Use a Clarifying ShampooOne of the best ways to prevent product buildup is to use a clarifying shampoo. Try the Carol’s Daughter Monoi Repairing Supersize Sulfate-Free Shampoo, which the brand notes as being a formula that helps effectively cleanse residue in locs without stripping hair of its natural oils.
Don’t Overwash Your Locs
Overwashing is one of the biggest causes for a dry, itchy scalp.
“If you have just started your locs and they haven't loc'd together, you shouldn't wash your hair often,” says Pritchett. If you’re in the first year of your locking process, Pritchett recommends washing two times a month so that you don’t cause the locs to unravel. Otherwise, you can likely wash your locs every week — but know that ultimately, you should use your own discretion depending on the look and feel of your locs.
Try an Astringent
“An astringent removes excess oils, skin and buildup from the scalp,” says Pritchett. Astringents are great to use between wash days if you have an oily scalp, dandruff, itchiness or lead an active lifestyle.

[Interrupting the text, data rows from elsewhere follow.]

(** * Envelope: sealing and opening of hybrid-encryption envelopes

    A shallow embedding of [cpp/src/util/crypto/envelope.cpp] (XtreemFS).

    The file embeds [Envelope::Seal] and the three overloads of
    [Envelope::Open].  The OpenSSL routines they call ([EVP_SealInit],
    [EVP_OpenUpdate], ...) are not part of the repository: they are the
    operations of a [Provider], and what the envelope code relies on is
    stated as named laws of a provider.  [Toy] is a small executable provider
    (a padding block "cipher" and tagged key wrapping) that satisfies the
    laws; it serves for concrete runs.

    Conventions
    - [std::vector<unsigned char>] and asio buffers are lists of bytes; the
      capacity of a buffer is the length of the list.
    - A pointer write of [src] at [buf.data() + off] is [write_at buf off src];
      a write past the end of the buffer is undefined behaviour and ends the
      run with the outcome [Undefined].
    - [assert] is live: a failed assertion ends the run with [Aborted].
    - Sizes and lengths are natural numbers, OpenSSL's [int] status codes are
      in [Z].  Buffer sizes are assumed to fit OpenSSL's [int] lengths.
    - Every provider call is recorded in the [calls] log of the world, so
      that "no provider step was attempted" is a statement about the log. *)

From Stdlib Require Import String Ascii ZArith Lia Bool Arith List.
From Stdlib Require Import Strings.Byte.
Import ListNotations.

(* ================================================================== *)
(** * Bytes, vectors and raw buffers *)
(* ================================================================== *)

Abbreviation uchar := Byte.byte.
Abbreviation bytes := (list Byte.byte).

(** [std::vector<T>::resize(n)]: the first [n] elements are kept, missing
    ones are value-initialised ([d]). *)
Definition resize {A : Type} (d : A) (n : nat) (v : list A) : list A :=
  firstn n v ++ repeat d (n - length v).

(** [std::vector<T>::at(i)]: bounds-checked access. *)
Definition at_ {A : Type} (v : list A) (i : nat) : option A := nth_error v i.

(** Assignment through the reference returned by [v.at(i)]. *)
Fixpoint set_at {A : Type} (v : list A) (i : nat) (x : A) : list A :=
  match v, i with
  | [], _ => []
  | _ :: v', O => x :: v'
  | y :: v', S i' => y :: set_at v' i' x
  end.

(** The memory effect of a callee that stores [src] at [buf.data() + off]:
    [None] when the store does not fit in the buffer. *)
Definition write_at (buf : bytes) (off : nat) (src : bytes) : option bytes :=
  if off + length src <=? length buf
  then Some (firstn off buf ++ src ++ skipn (off + length src) buf)
  else None.

(** The memory effect of a callee that stores [srcs[i]] at [ptrs[i]] for
    every [i], where [ptrs[i]] points to the start of [bufs[i]]. *)
Fixpoint write_each (bufs : list bytes) (srcs : list bytes) {struct srcs}
  : option (list bytes) :=
  match srcs, bufs with
  | [], _ => Some bufs
  | _ :: _, [] => None
  | s :: srcs', b :: bufs' =>
      match write_at b 0 s, write_each bufs' srcs' with
      | Some b', Some rest => Some (b' :: rest)
      | _, _ => None
      end
  end.

(** The vectors of [v], resized to [sizes] position by position. *)
Fixpoint resize_all (sizes : list nat) (v : list bytes) : list bytes :=
  match sizes, v with
  | n :: sizes', b :: v' => resize x00 n b :: resize_all sizes' v'
  | _, _ => []
  end.

(* ================================================================== *)
(** * Outcomes of a call, and the monad of the embedding *)
(* ================================================================== *)

Inductive exn : Type :=
| OpenSSLError (error_msg : string)   (* thrown by LogAndThrowOpenSSLError *)
| out_of_range.                       (* thrown by std::vector::at *)

Inductive outcome (A : Type) : Type :=
| Returned (a : A)     (* normal return *)
| Thrown (e : exn)     (* a C++ exception leaves the call *)
| Aborted              (* assert() failed: the process is aborted *)
| Undefined.           (* a store outside a buffer *)

Arguments Returned {A} a.
Arguments Thrown {A} e.
Arguments Aborted {A}.
Arguments Undefined {A}.

(** A computation over a state [S]: the state at the end of the run is kept
    also when the run fails, since the caller's objects keep what was
    written to them. *)
Definition M (S A : Type) : Type := S -> outcome A * S.

Definition ret {S A : Type} (a : A) : M S A := fun s => (Returned a, s).

Definition bind {S A B : Type} (m : M S A) (k : A -> M S B) : M S B :=
  fun s =>
    match m s with
    | (Returned a, s') => k a s'
    | (Thrown e, s') => (Thrown e, s')
    | (Aborted, s') => (Aborted, s')
    | (Undefined, s') => (Undefined, s')
    end.

Definition throw {S A : Type} (e : exn) : M S A := fun s => (Thrown e, s).
Definition undefined {S A : Type} : M S A := fun s => (Undefined, s).
Definition get {S : Type} : M S S := fun s => (Returned s, s).
Definition put {S : Type} (s : S) : M S unit := fun _ => (Returned tt, s).
Definition modify {S : Type} (f : S -> S) : M S unit := fun s => (Returned tt, f s).

(** [assert(b)] *)
Definition assert {S : Type} (b : bool) : M S unit :=
  fun s => if b then (Returned tt, s) else (Aborted, s).

Declare Scope envelope_scope.
Delimit Scope envelope_scope with envelope.
Notation "x <- m ;; k" := (bind m (fun x => k))
  (at level 100, m at next level, right associativity) : envelope_scope.
Notation "' p <- m ;; k" := (bind m (fun x => match x with p => k end))
  (at level 100, p pattern, m at next level, right associativity) : envelope_scope.
Notation "m ;; k" := (bind m (fun _ => k))
  (at level 100, right associativity) : envelope_scope.
Local Open Scope envelope_scope.

(** [for (int i = from; i < from + n; i++) body(i)] *)
Fixpoint for_ {S : Type} (from n : nat) (body : nat -> M S unit) : M S unit :=
  match n with
  | O => ret tt
  | Datatypes.S n' => body from ;; for_ (Datatypes.S from) n' body
  end.

(** [BOOST_SCOPE_EXIT]: the exit block runs when the scope is left by a
    return or by an exception; nothing is unwound when the process aborts. *)
Definition scope_exit {S A : Type} (on_exit : M S unit) (body : M S A) : M S A :=
  fun s =>
    match body s with
    | (Returned a, s') => (on_exit ;; ret a) s'
    | (Thrown e, s') => (on_exit ;; throw e) s'
    | r => r
    end.

(** Modelled from the spec: [util/crypto/openssl_error.h] is not among the
    sources.  [LogAndThrowOpenSSLError] raises the one failure type of the
    component, carrying the message of the caller (empty by default); the
    spec tells two kinds apart by it, [UnknownCipher] and
    [CryptoOperationFailed].  The provider's diagnostic text that the
    function appends is left out. *)
Definition LogAndThrowOpenSSLError {S A : Type} (error_msg : string) : M S A :=
  throw (OpenSSLError error_msg).

Definition UnknownCipher (where_ cipher_name : string) : exn :=
  OpenSSLError (where_ ++ ": Unknown cipher '" ++ cipher_name ++ "'")%string.

Definition CryptoOperationFailed : exn := OpenSSLError "".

“If you have an active lifestyle and sweat a lot, definitely give your locs a good rinse in the shower and use an astringent down each section of your scalp to gently cleanse,” she says. The Dr. Locs Pre-Cleanse is great for this because it’s an anti-buildup solution formulated with sea salt, apple cider vinegar, jojoba oil, tea tree oil, witch hazel, eucalyptus oil and rose water to cleanse without stripping the scalp of its moisture.
Use a Scalp Massaging Tool
It’s imperative not to scratch if you’re experiencing itchiness because it can damage the root of the loc. Instead, Pritchett recommends using a scalp massaging tool that can reach under the base of your locs and can lift product buildup or dandruff without breaking or interrupting the locking process.